Elle s’approche et on se fait la bise.
*
Avec Aurélie les débuts et fins de nuit sont bestiaux et efficaces. Je me sens tellement bien en elle. Elle est l’alpha comme quand elle avait 15 ans et l’oméga comme aujourd’hui. Mais elle a apporté bien plus que moi à cette planète.
- Je nourris les corps et toi les esprits.
- Je me nourris à ton sein et toi à mon saint esprit.
- Je suis ta femme et je possède ton âme.
- C’est donc toi qui l’a ? Je pensais l’avoir perdue.
Et je l’attaque avec des chatouilles, elle se retient de crier pour ne pas réveiller Pierrick.
- Demain Greta fait une fête pour la première semaineversaire de Mona-Lisa.
- Tu as un cadeau ?
- En nature. Les garçons ne sont pas invités. Tu pourras garder Pierrick ?
- Avec Lou on doit travailler sur les plan de l’E.C. Je peux le confier à Marion, elle adore l’allaiter avec avec sa tuyauterie en peau à peau.
- Ça te dérange pas si je lui donne un biberon de lait de Greta ?
- La prochaine fois peut-être, sans me le dire, pour voir les effets en double aveugle.
*
Mais en fait j’amène Coralie à l’Ouest. On passe à la Cathédrale pour lui montrer tout ce qui ne faut pas faire.

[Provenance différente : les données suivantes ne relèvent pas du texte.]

(* ===== verification/RbMap.v ===== *)
(** * The tree macros implement a map

    [holds h head m]: the memory [h] holds, at [head], a rank-balanced search tree with the
    nodes of [m], a map from keys (descriptors) to the addresses of nodes.  The theorems say
    what each macro does to such a memory and that it touches nothing else; [rb_run_refines]
    says it for whole runs.  [EpollCtx] uses such a map for [registered_fds]. *)

From S2P Require Export RbHeap.

(** ** Trees in a memory *)

Definition node_words (a : ptr) : list ptr := [rb_child L a; rb_child R a; rb_up a; node_fd a].

Fixpoint tree_cells (up : ptr) (t : tree) : list (ptr * Z) :=
  match t with
  | Nil => []
  | Node a k bl br l r =>
      (rb_child L a, root l) :: (rb_child R a, root r) :: (rb_up a, up_word L up bl br) ::
      (node_fd a, k) :: tree_cells a l ++ tree_cells a r
  end.

Definition all_cells (head : ptr) (t : tree) : list (ptr * Z) := (head, root t) :: tree_cells NULL t.

Fixpoint nodes_ok (t : tree) : Prop :=
  match t with Nil => True | Node a _ _ _ l r => node_ptr a /\ nodes_ok l /\ nodes_ok r end.

Definition holds (h : mem) (head : ptr) (m : gmap Z ptr) : Prop :=
  exists t, search_tree t /\ nodes_ok t /\ tree_map t = m /\ stored (all_cells head t) h.

(** The words that belong to the tree with the nodes [m]. *)
Definition tree_word (head : ptr) (m : gmap Z ptr) (p : ptr) : Prop :=
  p = head \/ exists k a, m !! k = Some a /\ p ∈ node_words a.

(** A node with key [k] that is not in the tree. *)
Definition loose_in (h : mem) (head : ptr) (m : gmap Z ptr) (a k : Z) : Prop :=
  node_ptr a /\ h !! node_fd a = Some k /\
  forall p, p ∈ node_words a -> is_Some (h !! p) /\ ~ tree_word head m p.

(** Rounds that are enough for every loop on the tree. *)
Definition enough (fuel : nat) (m : gmap Z ptr) : Prop :=
  2 * Z.log2 (Z.of_nat (size m) + 1) < Z.of_nat fuel.

Lemma inorder_count t : Z.of_nat (length (inorder t)) = count t.
Proof. induction t; cbn; [done|]. rw length_app. cbn. lia. Qed.

Lemma ordered_NoDup t : ordered t -> NoDup (inorder t).*1.
Proof.
  unfold ordered. generalize (inorder t).*1. intros l. induction 1 as [|k l Hl IH Hk]; constructor; [|done].
  intros H. apply (proj1 (Forall_forall _ _) Hk) in H. lia.
Qed.

Lemma inorder_map t k a : ordered t -> (k, a) ∈ inorder t <-> tree_map t !! k = Some a.
Proof. intros H. apply elem_of_list_to_map. by apply ordered_NoDup. Qed.

Lemma enough_height fuel t :
  search_tree t -> enough fuel (tree_map t) -> (height t < fuel)%nat.
Proof.
  intros [Hb Ho] Hf. apply balanced_height in Hb. unfold enough, tree_map in Hf.
  rewrite ->map_size_list_to_map in Hf; [|by apply ordered_NoDup].
  rewrite ->inorder_count in Hf. lia.
Qed.

(** ** The words of a tree *)

Lemma tree_cells_words up t p :
  p ∈ (tree_cells up t).*1 <-> exists k a, (k, a) ∈ inorder t /\ p ∈ node_words a.
Proof.
  revert up. induction t as [|a k bl br l IHl r IHr]; intros up; cbn [tree_cells inorder].
  { split; [by intros ?%elem_of_nil|]. intros (k & a & H & _). by apply elem_of_nil in H. }
  rw !fmap_cons fmap_app !elem_of_cons elem_of_app IHl IHr. cbn [fst]. split.
  - intros [->|[->|[->|[->|[(k' & a' & ? & ?)|(k' & a' & ? & ?)]]]]];
      [exists k, a|exists k, a|exists k, a|exists k, a|exists k', a'|exists k', a']; set_solver.
  - intros (k' & a' & H & Hp). apply elem_of_app in H as [H|[[= -> ->]|H]%elem_of_cons]; [|set_solver|].
    + do 4 right. left. eauto.
    + do 5 right. eauto.
Qed.

Lemma tree_cells_word head t p :
  ordered t -> p ∈ (all_cells head t).*1 <-> tree_word head (tree_map t) p.
Proof.
  intros Ho. unfold all_cells, tree_word. rw fmap_cons elem_of_cons tree_cells_words.
  by setoid_rewrite inorder_map.
Qed.

Section Cells.
Context `{!memG Σ}.

Lemma tree_below_cells up t :
  aligned up -> nodes_ok t -> cells (tree_cells up t) ⊢ tree_below up t.
Proof.
  revert up. induction t as [|a k bl br l IHl r IHr]; intros up Hup Hok; [by iIntros "_"|].
  destruct Hok as (Ha & Hl & Hr). cbn [tree_cells tree_below].
  rw !cells_cons cells_app IHl; [|by destruct Ha|done]. rw IHr; [|by destruct Ha|done].
  unfold node. iIntros "($ & $ & $ & $ & $ & $)". done.
Qed.

Lemma cells_tree_below up t : tree_below up t ⊢ cells (tree_cells up t) ∗ ⌜nodes_ok t⌝.
Proof.
  revert up. induction t as [|a k bl br l IHl r IHr]; intros up; cbn [tree_cells tree_below].
  { iIntros "_". by rw /cells /=. }
  rw !cells_cons cells_app IHl IHr. iIntros "(($ & $ & $ & $ & %H) & ($ & %) & ($ & %))".
  iPureIntro. cbn. tauto.
Qed.
End Cells.

(** A function that works on a tree and on some further words. *)
Lemma run_tree {A} (m : M mem A) h head t extra (P : A -> tree -> list (ptr * Z) -> Prop) :
  stored (all_cells head t ++ extra) h -> nodes_ok t ->
  (forall (Σ : gFunctors) (G : memG Σ), tree_at head t ∗ cells extra ⊢
     WP m {{ a, ∃ t' extra', ⌜P a t' extra'⌝ ∗ tree_at head t' ∗ cells extra' }}) ->
  exists a h' t' extra', m h = Done a h' /\ P a t' extra' /\ nodes_ok t' /\
    stored (all_cells head t' ++ extra') h' /\
    (forall p, p ∉ (all_cells head t ++ extra).*1 -> h' !! p = h !! p).
Proof.
  intros Hst Hok Hm.
  destruct (wpm_run m (all_cells head t ++ extra) h (fun a l => exists t' extra',
      P a t' extra' /\ nodes_ok t' /\ l = all_cells head t' ++ extra') Hst)
    as (a & h' & l' & Hrun & (t' & extra' & HP & Hok' & ->) & Hst' & Hframe & _).
  - intros Σ G. rw cells_app cells_cons tree_below_cells //. rw Hm. iIntros "Hm".
    iApply (wpm_wand with "Hm"). iIntros (a) "(%t' & %extra' & %HP & [Hh Ht] & He)".
    rw cells_tree_below. iDestruct "Ht" as "[Ht %Hok']".
    iExists (all_cells head t' ++ extra'). rw cells_app cells_cons. iFrame. iPureIntro. eauto.
  - by exists a, h', t', extra'.
Qed.

(** A function that only reads. *)
Lemma run_reader {A} (m : M mem A) h head t extra (a : A) :
  stored (all_cells head t ++ extra) h -> nodes_ok t ->
  (forall (Σ : gFunctors) (G : memG Σ) (Q : A -> iProp Σ),
     tree_at head t -∗ cells extra -∗ (tree_at head t -∗ cells extra -∗ Q a) -∗ wpm m Q) ->
  m h = Done a h.
Proof.
  intros Hst Hok Hm.
  destruct (run_tree m h head t extra (fun a' t' e' => a' = a /\ t' = t /\ e' = extra) Hst Hok)
    as (a' & h' & t' & e' & Hrun & (-> & -> & ->) & _ & Hst' & Hrest).
  - intros Σ G. iIntros "[Ht He]". iApply (Hm with "Ht He"). iIntros "Ht He". iExists t, extra. by iFrame.
  - by rw Hrun (stored_agree _ _ _ Hst Hst' Hrest).
Qed.

Definition node_cells (a l r u k : Z) : list (ptr * Z) :=
  [(rb_child L a, l); (rb_child R a, r); (rb_up a, u); (node_fd a, k)].

Lemma node_cells_words a l r u k : (node_cells a l r u k).*1 = node_words a.
Proof. done. Qed.

Lemma node_words_NoDup a : NoDup (node_words a).
Proof.
  unfold node_words, rb_child, rb_up, node_fd.
  repeat constructor; rw ?elem_of_cons ?elem_of_nil; lia.
Qed.

Lemma loose_stored h head t a k :
  ordered t -> stored (all_cells head t) h -> loose_in h head (tree_map t) a k ->
  exists l r u, stored (all_cells head t ++ node_cells a l r u k) h.
Proof.
  intros Ho Hst (Hn & Hk & Hw).
  destruct (proj1 (Hw (rb_child L a) ltac:(set_solver))) as [l Hl].
  destruct (proj1 (Hw (rb_child R a) ltac:(set_solver))) as [r Hr].
  destruct (proj1 (Hw (rb_up a) ltac:(set_solver))) as [u Hu].
  exists l, r, u. apply stored_app; [done| |].
  - split; [apply node_words_NoDup|].
    intros p v H. unfold node_cells in H. rewrite ->!elem_of_cons, elem_of_nil in H. naive_solver.
  - intros p Hp. rw node_cells_words. intros Hin. apply (Hw p Hin). by apply tree_cells_word.
Qed.

(** The key word of a search key. *)
Definition key_at (h : mem) (head : ptr) (m : gmap Z ptr) (elm k : Z) : Prop :=
  h !! node_fd elm = Some k /\ ~ tree_word head m (node_fd elm).

Lemma key_stored h head t elm k :
  ordered t -> stored (all_cells head t) h -> key_at h head (tree_map t) elm k ->
  stored (all_cells head t ++ [(node_fd elm, k)]) h.
Proof.
  intros Ho Hst [Hk Hw]. apply stored_app; [done| |].
  - split; [apply NoDup_singleton|]. intros p v H. set_solver.
  - intros p Hp Hp'. apply Hw. apply tree_cells_word in Hp; [|done]. set_solver.
Qed.

Lemma loose_key h head m a k : loose_in h head m a k -> key_at h head m a k.
Proof. intros (_ & Hk & Hw). split; [done|]. apply Hw. set_solver. Qed.

Ltac open H := destruct H as (t & Hs & Hok & <- & Hst); pose proof (proj2 Hs) as Ho.

Lemma root_descend k t : ordered t -> root (descend k t []).1 = default NULL (tree_map t !! k).
Proof.
  intros Ho. destruct (tree_map t !! k) as [a|] eqn:Hk.
  - destruct (descend_found _ _ _ Ho Hk) as (bl & br & l & r & c & -> & _). done.
  - destruct (descend_missing _ _ Ho Hk) as (c & -> & _). done.
Qed.

(** ** The operations *)

(** RB_FIND looks the key up in the map, and reads only. *)
Theorem rb_find_lookup fuel h head m elm k :
  holds h head m -> key_at h head m elm k -> enough fuel m ->
  RB_FIND fuel head elm h = Done (default NULL (m !! k)) h.
Proof.
  intros H Hk Hf. open H. pose proof (enough_height _ _ Hs Hf).
  rw -root_descend //. eapply run_reader; [by apply key_stored|done|].
  intros Σ G Q. rw cells_one. iIntros "Ht He HQ". iApply (wpm_find with "Ht He HQ"). lia.
Qed.

(** RB_INSERT of a node whose key is new adds it; only words of the tree and of the node change. *)
Theorem rb_insert_new fuel h head m a k :
  holds h head m -> m !! k = None -> loose_in h head m a k -> enough fuel m ->
  exists h', RB_INSERT fuel head a h = Done NULL h' /\ holds h' head (<[k := a]> m) /\
    (forall p, ~ tree_word head (<[k := a]> m) p -> h' !! p = h !! p).
Proof.
  intros H Hk Hl Hf. open H. pose proof (enough_height _ _ Hs Hf) as Hh.
  destruct (loose_stored _ _ _ _ _ Ho Hst Hl) as (l & r & u & Hst').
  destruct (descend_missing _ _ Ho Hk) as (c & Hd & Ht & Hsplit).
  assert (length c < fuel)%nat as Hc by (pose proof (height_plug Nil c); rewrite ->Ht in Hh; cbn in *; lia).
  destruct (tree_insert_repairs a k c) as (t' & Hfix & Hs' & Hm & _); [by rw -Ht|done|]. rewrite <-Ht in Hm.
  destruct (run_tree (RB_INSERT fuel head a) h head t (node_cells a l r u k)
      (fun v t1 e => v = NULL /\ t1 = t' /\ e = []) Hst' Hok)
    as (v & h' & t1 & e & Hrun & (-> & -> & ->) & Hok' & Hst1 & Hrest).
  - intros Σ G. unfold node_cells. rw !cells_cons. iIntros "(Ht & Hl & Hr & Hu & Hk & _)".
    iApply (wpm_insert head fuel a k t c t' with "Ht [Hl Hr Hu Hk]"); [by destruct Hl|lia|done..| |].
    { iExists l, r, u. iFrame. }
    iIntros "Ht". iExists t', []. iFrame. iSplit; [done|]. iApply cells_nil.
  - exists h'. split; [done|]. split; [exists t'; rewrite ->app_nil_r in Hst1; by rw -Hm|].
    intros p Hp. apply Hrest. rw fmap_app elem_of_app tree_cells_word // node_cells_words.
    intros [Hin|Hin]; apply Hp; [|right; exists k, a; by rw lookup_insert_eq].
    destruct Hin as [->|(k' & b & Hb & Hin)]; [by left|]. right. exists k', b.
    rw lookup_insert_ne; [done|]. intros ->. by rewrite ->Hb in Hk.
Qed.

(** RB_INSERT of a node whose key is taken returns the node that has it, and changes nothing. *)
Theorem rb_insert_taken fuel h head m a k b :
  holds h head m -> m !! k = Some b -> key_at h head m a k -> enough fuel m ->
  RB_INSERT fuel head a h = Done b h.
Proof.
  intros H Hb Hk Hf. open H. pose proof (enough_height _ _ Hs Hf).
  destruct (descend_found _ _ _ Ho Hb) as (bl & br & l & r & c & Hd & Ht).
  eapply run_reader; [by apply key_stored|done|].
  intros Σ G Q. rw cells_one. iIntros "Ht He HQ".
  iApply (wpm_insert_found with "Ht He HQ"); [lia|done|done].
Qed.

Lemma nodes_ok_plug t c : nodes_ok (plug t c) -> nodes_ok t.
Proof.
  revert t. induction c as [|[d a k x y o] c IH]; intros t; cbn [plug]; [done|].
  intros H%IH. destruct d; cbn in H; tauto.
Qed.

(** RB_REMOVE takes the node out; its words are its own again. *)
Theorem rb_remove_delete fuel h head m a k :
  holds h head m -> m !! k = Some a -> enough fuel m ->
  exists h', RB_REMOVE fuel head a h = Done a h' /\ holds h' head (delete k m) /\
    loose_in h' head (delete k m) a k /\
    (forall p, ~ tree_word head m p -> h' !! p = h !! p).
Proof.
  intros H Ha Hf. open H. pose proof (enough_height _ _ Hs Hf) as Hh.
  destruct (descend_found _ _ _ Ho Ha) as (bl & br & l & r & c & _ & Ht).
  pose proof (height_plug (Node a k bl br l r) c) as Hp. rewrite <-Ht in Hp. cbn [height] in Hp.
  destruct (tree_remove_repairs a k bl br l r c) as (t' & Hrem & Hs' & Hm & _); [by rw -Ht|].
  rewrite <-Ht in Hm.
  assert (stored (all_cells head t ++ []) h) as Hst' by by rw app_nil_r.
  destruct (run_tree (RB_REMOVE fuel head a) h head t []
      (fun v t1 e => v = a /\ t1 = t' /\ exists l r u, e = node_cells a l r u k) Hst' Hok)
    as (v & h' & t1 & e & Hrun & (-> & -> & (nl & nr & nu & ->)) & Hok' & Hst1 & Hrest).
  - intros Σ G. rw Ht tree_at_plug. iIntros "[[Ht Hc] _]".
    iApply (wpm_remove with "Ht Hc"); [done|lia|].
    iIntros "(%nl & %nr & %nu & Hl & Hr & Hu & Hk) Ht". iExists t', (node_cells a nl nr nu k).
    iFrame "Ht". iSplit; [iPureIntro; eauto 10|]. unfold node_cells. rw !cells_cons. iFrame.
    iApply cells_nil.
  - exists h'. destruct Hst1 as [Hd Hc].
    assert (holds h' head (delete k (tree_map t))) as Hh'.
    { exists t'. split_and!; [done|done|done|]. split; [|intros p v Hin; apply Hc; set_solver].
      rewrite ->fmap_app in Hd. by apply NoDup_app in Hd as [? _]. }
    split_and!; [done|done| |].
    + split_and!; [|apply Hc, elem_of_app; right; unfold node_cells; do 3 right; by left|].
      { rewrite ->Ht in Hok. by apply nodes_ok_plug in Hok as [? _]. }
      intros p Hin. split.
      * assert (exists v, (p, v) ∈ node_cells a nl nr nu k) as [v Hv].
        { rewrite <-(node_cells_words a nl nr nu k) in Hin.
          apply list_elem_of_fmap in Hin as ([q v] & -> & ?). by exists v. }
        exists v. apply Hc. set_solver.
      * rw -Hm. intros Hw. apply (tree_cells_word head t' p) in Hw; [|by destruct Hs'].
        rewrite ->fmap_app in Hd. apply NoDup_app in Hd as (_ & Hdis & _). by apply (Hdis p).
    + intros p Hno. apply Hrest. rw app_nil_r tree_cells_word //.
Qed.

- Elle est trop grande, trop impersonnelle, inhumaine, froide et sombre. Maintenant on va aux vestiaires pour te changer et mettre une tenue légère de religieuse de ville.
Elle est toute fière de se déguiser dans cette autre obédience. Je lui mets une discrète croix autour du cou et je l’amène à la Maison Bleue voir Mère Supérieure Nathalie.

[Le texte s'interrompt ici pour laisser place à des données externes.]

(** * BakeryManagementSystem: a shallow embedding and its properties

    The development follows [BakeryManagementsystem.py].  The class keeps a
    pandas table of orders in memory, a counter for the next order id, and
    writes the whole table to a CSV file after every successful change.

    Modelling decisions, fixed once for the whole file:
    - a DataFrame is the list of its rows, in positional order.  Row labels
      are unique and increasing in every table the class builds (a fresh
      range after [read_csv] and [concat(..., ignore_index=True)], a subset
      of it after [drop]), so a label stands for a position;
    - a text is a [string] whose characters are code points below 256: an
      [ascii] holds the code point, not a byte of an encoding.  What Python
      does with a character is given for each of these 256 (the digits of
      [str.isdigit], the letters that [re.IGNORECASE] folds); texts with
      other characters have no value here;
    - the value of the "Order ID" column and of the counter is an integer or
      pandas' NaN (what [max()] of an empty column gives); a quantity is an
      integer.  pandas keeps the integers it reads from a file in 64 bits:
      the properties that add quantities up, set one, or go through a file
      are stated for numbers that fit ([int64]);
    - a file is known by its name (two names are two files), and a CSV file
      is represented by the table that was written to it.  [read_csv] gives that table back when
      its texts are read as they were written, which pandas does not do for
      every text (it reads "NA", the empty text and the like as a missing
      value, and a column of numerals as numbers): the properties that
      depend on what is read from a file are stated for tables of texts
      that are read as written ([csv_text]);
    - the log file is the list of the actions appended to it (the time stamp
      of each line is left out) and is kept apart from the CSV files: a
      store whose own file is the log file, and an export onto it, are not
      represented.  The console is the list of what was printed;
    - a call ends by running to its last statement, by an early [return],
      or by an exception that nothing catches ([flow]); the only exception
      that arises in the part embedded is the [ValueError] of [int]. *)

From Stdlib Require Import String Ascii ZArith List Lia Bool Arith DecimalString.
Import ListNotations.
Open Scope string_scope.
Open Scope Z_scope.

(** ** Text *)

Module Text.

Definition in_range (lo hi c : ascii) : bool :=
  (Ascii.leb lo c && Ascii.leb c hi)%bool.

(** A decimal digit, "0" to "9": what [\d] matches, what [str.isdecimal]
    accepts and what [int] reads, among the characters below 256. *)
Definition is_digit (c : ascii) : bool := in_range "0" "9" c.

Definition digit_val (c : ascii) : Z := Z.of_N (N_of_ascii c) - 48.

Fixpoint all_digits (s : string) : bool :=
  match s with
  | EmptyString => true
  | String c s' => is_digit c && all_digits s'
  end.

(** A text of decimal digits, one at least. *)
Definition numeral (s : string) : bool :=
  match s with
  | EmptyString => false
  | _ => all_digits s
  end.

(** The superscripts two, three and one (code points 178, 179 and 185):
    digits for [str.isdigit], which [int] does not read. *)
Definition is_superscript (c : ascii) : bool :=
  existsb (Ascii.eqb c) ["178"; "179"; "185"]%char.

Fixpoint all_isdigit (s : string) : bool :=
  match s with
  | EmptyString => true
  | String c s' => (is_digit c || is_superscript c) && all_isdigit s'
  end.

(** [str.isdigit()]: at least one character, and each of them a digit for
    Unicode: a decimal digit or a superscript, among those below 256. *)
Definition isdigit (s : string) : bool :=
  match s with
  | EmptyString => false
  | _ => all_isdigit s
  end.

Fixpoint int_acc (acc : Z) (s : string) : Z :=
  match s with
  | EmptyString => acc
  | String c s' => int_acc (10 * acc + digit_val c) s'
  end.

Fixpoint lstrip (s : string) : string :=
  match s with
  | String " " s' => lstrip s'
  | _ => s
  end.

(** [int(s)] on the texts the class passes to it: a text that [isdigit]
    accepts, or a group of [strptime], which is a numeral with, for the
    day, a blank before it.  [int] reads the decimal digits only; [None]
    stands for its [ValueError]. *)
Definition py_int (s : string) : option Z :=
  let t := lstrip s in
  if numeral t then Some (int_acc 0 t) else None.

(** The capital letters below 256: "A" to "Z" and the accented capitals,
    code points 192 to 222 without the multiplication sign (215); the small
    letter of each is 32 further.  This is the folding of [re.IGNORECASE]
    on these characters. *)
Definition is_capital (c : ascii) : bool :=
  in_range "A" "Z" c
  || (in_range "192" "222" c && negb (Ascii.eqb c "215")).

Definition is_small (c : ascii) : bool :=
  in_range "a" "z" c
  || (in_range "224" "254" c && negb (Ascii.eqb c "247")).

Definition lower (c : ascii) : ascii :=
  if is_capital c then ascii_of_N (N_of_ascii c + 32) else c.

(** The capital of a small letter that has one below 256. *)
Definition upper (c : ascii) : ascii :=
  if is_small c then ascii_of_N (N_of_ascii c - 32) else c.

Fixpoint lower_str (s : string) : string :=
  match s with
  | EmptyString => EmptyString
  | String c s' => String (lower c) (lower_str s')
  end.

(** [str(n)] for an integer. *)
Definition str_of_Z (z : Z) : string := NilZero.string_of_int (Z.to_int z).

(** How an f-string shows an optional argument. *)
Definition str_of_opt (o : option string) : string :=
  match o with
  | Some s => s
  | None => "None"
  end.

End Text.
Import Text.

(** ** Regular expressions

    [datetime.strptime] and [Series.str.contains] both go through Python's
    [re]: a backtracking matcher that tries alternatives from left to right.
    The matcher below lists every way a pattern can match a prefix of the
    text, in the order [re] would try them; each entry is the matched text
    with what is left of the input. *)

Module Re.

Inductive re : Type :=
| Eps
| Chr (c : ascii)
| Cls (lo hi : ascii)
| Dot
| Cat (r1 r2 : re)
| Alt (r1 r2 : re).

(** A character of the pattern against a character of the text.  With
    [IGNORECASE] the two match when their small letters are the same. *)
Definition chr_ok (icase : bool) (c x : ascii) : bool :=
  if icase then Ascii.eqb (lower c) (lower x) else Ascii.eqb c x.

(** A range of characters against a character of the text.  With
    [IGNORECASE] the character matches when it, its small letter or its
    capital is in the range. *)
Definition cls_ok (icase : bool) (lo hi x : ascii) : bool :=
  if icase
  then in_range lo hi x || in_range lo hi (lower x) || in_range lo hi (upper x)
  else in_range lo hi x.

Definition newline : ascii := ascii_of_N 10.

Definition dot_ok (x : ascii) : bool := negb (Ascii.eqb x newline).

Definition one (ok : ascii -> bool) (s : string) : list (string * string) :=
  match s with
  | String x s' => if ok x then [(String x EmptyString, s')] else []
  | EmptyString => []
  end.

Fixpoint rmatch (icase : bool) (r : re) (s : string) : list (string * string) :=
  match r with
  | Eps => [(EmptyString, s)]
  | Chr c => one (chr_ok icase c) s
  | Cls lo hi => one (cls_ok icase lo hi) s
  | Dot => one dot_ok s
  | Cat r1 r2 =>
      flat_map (fun '(u, s1) =>
                  map (fun '(v, s2) => (u ++ v, s2)) (rmatch icase r2 s1))
               (rmatch icase r1 s)
  | Alt r1 r2 => rmatch icase r1 s ++ rmatch icase r2 s
  end.

(** [regex.match(s) is not None] *)
Definition matches_at (icase : bool) (r : re) (s : string) : bool :=
  match rmatch icase r s with
  | [] => false
  | _ :: _ => true
  end.

(** [regex.search(s) is not None]: a match at some position of [s]. *)
Fixpoint search (icase : bool) (r : re) (s : string) : bool :=
  matches_at icase r s ||
  match s with
  | EmptyString => false
  | String _ s' => search icase r s'
  end.

(** The characters that [re] gives a meaning of their own. *)
Definition is_meta (c : ascii) : bool :=
  existsb (Ascii.eqb c)
    ["."; "^"; "$"; "*"; "+"; "?"; "{"; "}"; "["; "]"; "\"; "|"; "("; ")"]%char.

(** Compilation of a pattern, for the part of the syntax embedded here:
    ordinary characters and the dot.  [None]: the pattern has another of
    the characters that [re] gives a meaning to, and what [re] does with it
    (a match by that operator, or [re.error] for a pattern that is not well
    formed) is not represented. *)
Fixpoint compile (p : string) : option re :=
  match p with
  | EmptyString => Some Eps
  | String c p' =>
      match compile p' with
      | None => None
      | Some r =>
          if Ascii.eqb c "." then Some (Cat Dot r)
          else if is_meta c then None
          else Some (Cat (Chr c) r)
      end
  end.

End Re.

(** ** [datetime.strptime(text, "%Y-%m-%d")]

    [_strptime] turns the format into the regular expression
    [(?P<Y>\d\d\d\d)-(?P<m>1[0-2]|0[1-9]|[1-9])-(?P<d>3[0-1]|[1-2]\d|0[1-9]|[1-9]| [1-9])],
    compiled with [IGNORECASE]; takes the first match at the start of the
    text; fails when text remains after it; converts the three groups with
    [int]; and builds the date, which fails for a day the month does not
    have or for the year 0. *)

Module Strptime.
Import Re.

(** [\d]: a decimal digit, which is "0" to "9" among the characters below
    256. *)
Definition digit : re := Cls "0" "9".
Definition dash : re := Chr "-".

Definition re_Y : re := Cat digit (Cat digit (Cat digit digit)).

Definition re_m : re :=
  Alt (Cat (Chr "1") (Cls "0" "2"))
 (Alt (Cat (Chr "0") (Cls "1" "9"))
      (Cls "1" "9")).

Definition re_d : re :=
  Alt (Cat (Chr "3") (Cls "0" "1"))
 (Alt (Cat (Cls "1" "2") digit)
 (Alt (Cat (Chr "0") (Cls "1" "9"))
 (Alt (Cls "1" "9")
      (Cat (Chr " ") (Cls "1" "9"))))).

(** The month, the day and the rest, for every way the text after the year
    can match [-(?P<m>...)-(?P<d>...)]. *)
Definition paths_md (s1 : string) : list (string * string * string) :=
  flat_map (fun '(_, s2) =>
  flat_map (fun '(M, s3) =>
  flat_map (fun '(_, s4) =>
  map (fun '(D, s5) => (M, D, s5)) (rmatch true re_d s4))
    (rmatch true dash s3))
    (rmatch true re_m s2))
    (rmatch true dash s1).

(** The three groups and the rest, for every way the text can match. *)
Definition paths (s : string) : list (string * string * string * string) :=
  flat_map (fun '(Y, s1) =>
              map (fun '(M, D, s5) => (Y, M, D, s5)) (paths_md s1))
           (rmatch true re_Y s).

Definition is_leap (y : Z) : bool :=
  (y mod 4 =? 0) && (negb (y mod 100 =? 0) || (y mod 400 =? 0)).

Definition days_in_month (y m : Z) : Z :=
  if (m =? 2) && is_leap y then 29
  else nth (Z.to_nat m) [0; 31; 28; 31; 30; 31; 30; 31; 31; 30; 31; 30; 31] 0.

(** [datetime.date(y, m, d)] does not raise. *)
Definition date_ok (y m d : Z) : bool :=
  (1 <=? y) && (y <=? 9999) && (1 <=? m) && (m <=? 12) &&
  (1 <=? d) && (d <=? days_in_month y m).

Definition strptime_Ymd (s : string) : option (Z * Z * Z) :=
  match paths s with
  | [] => None
  | (Y, M, D, rest) :: _ =>
      match rest with
      | String _ _ => None
      | EmptyString =>
          match py_int Y, py_int M, py_int D with
          | Some y, Some m, Some d =>
              if date_ok y m d then Some (y, m, d) else None
          | _, _, _ => None
          end
      end
  end.

End Strptime.

(** ** Data model *)

(** A value of the "Order ID" column, and of the counter. *)
Inductive pynum : Type :=
| Int (z : Z)
| NaN.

- Je vous rencontre enfin. On vous a cherchée et attendue pendant longtemps.
J’explique à Lou :
- Mère Supérieure Nathalie est en contact avec l’Invisible.
- Je viens d’entrevoir une ligne temporelle où vous m’apparaissez. Elle est bien loin pour être fiable mais je la sens déjà assez solide rien qu’en vous regardant. Patrice ? Est-ce que je peux la toucher ?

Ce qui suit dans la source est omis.